CRISPR/Cas9 Screening Highlights PFKFB3 Gene as a Major Contributor to 5-Fluorouracil Resistance in Esophageal Cancer.

BACKGROUND

Esophageal cancer (EC) is the eighth most common cancer and the sixth most common cause of death worldwide. Esophageal squamous cell carcinoma (ESCC) comprises the majority of esophageal cancers globally, and 5-Fluorouraci (5-FU) is one of the commonly used chemotherapeutics for this type of cancer. Chemoresistance to drugs is a main obstacle in the successful treatment of this malignancy.

METHODS

In this study, we used the CRISPR/Cas9 screening method to determine the target gene related to 5-FU drug resistance in esophageal cancer.

RESULTS

Our research findings indicate that the loss of PFKFB3 can increase the resistance of different human esophageal squamous cell carcinoma cell lines to 5-FU through various pathways. Specifically, in KYSE-70 cells, loss of PFKFB3 can induce epithelial-mesenchymal transition (EMT) and prolong the S phase of the cell cycle, allowing cancer cells to evade the effects of 5-FU and develop resistance.

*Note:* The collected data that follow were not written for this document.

(* ===== verification/Agreement.v ===== *)
(** * Agreement on rounds

    Two nodes hold different graphs: they received events in different
    orders, know of different forks and iterate their hash maps differently.
    What either computes for an event (its sequence number, its ancestor row,
    its round and whether it is a witness) is nevertheless a function of the
    event's ancestry alone, so the two agree on every event both have.  The
    proof shows that [see], the walk of [member_chain_reaches] and
    [strongly_see_at] read nothing outside the ancestry, states rows and
    rounds as rules over that ancestry which [insert] maintains
    ([determined]), and runs an induction over the ancestor order. *)

From S2P Require Import Prelude Codec External Primitives Membership Graph Ancestry Reach Order.
From S2P Require Import Fame Insert Wf Quorum Store Rounds Voting Reachable Finality.

(** The ancestry of [x] in [g1] is stored with the same events, sequence
    numbers and rows in [g2]. *)
Definition agree_below (g1 g2 : Hashgraph) (x : EventHash) : Prop :=
  ∀ y, anc g1 x y → ∃ r1 r2, get g1 y = Some r1 ∧ get g2 y = Some r2 ∧ rec_shape r1 = rec_shape r2.

Lemma shape_event r1 r2 : rec_shape r1 = rec_shape r2 → rec_event r1 = rec_event r2.
Proof. by intros [= ? ? ?]. Qed.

In the KYSE-270 and KYSE-150 cell lines, loss of PFKFB3 can upregulate the expression of Slug and Mcl-1, indirectly regulate Chk1 and promote its autophosphorylation, which in turn inhibits apoptosis, thus counteracting the effects of 5-FU.

CONCLUSIONS

Our research not only enriches our understanding of the biological characteristics of different ESCC cell lines but also provides new clinical insights for future personalized treatments. Assessing the status of PFKFB3 can help predict resistance to 5-FU in ESCC patients with different genetic backgrounds, allowing for more precise treatment planning. This personalized approach has the potential to improve treatment efficacy, reduce unnecessary drug use and side effects, and ultimately improve patient survival rates and quality of life.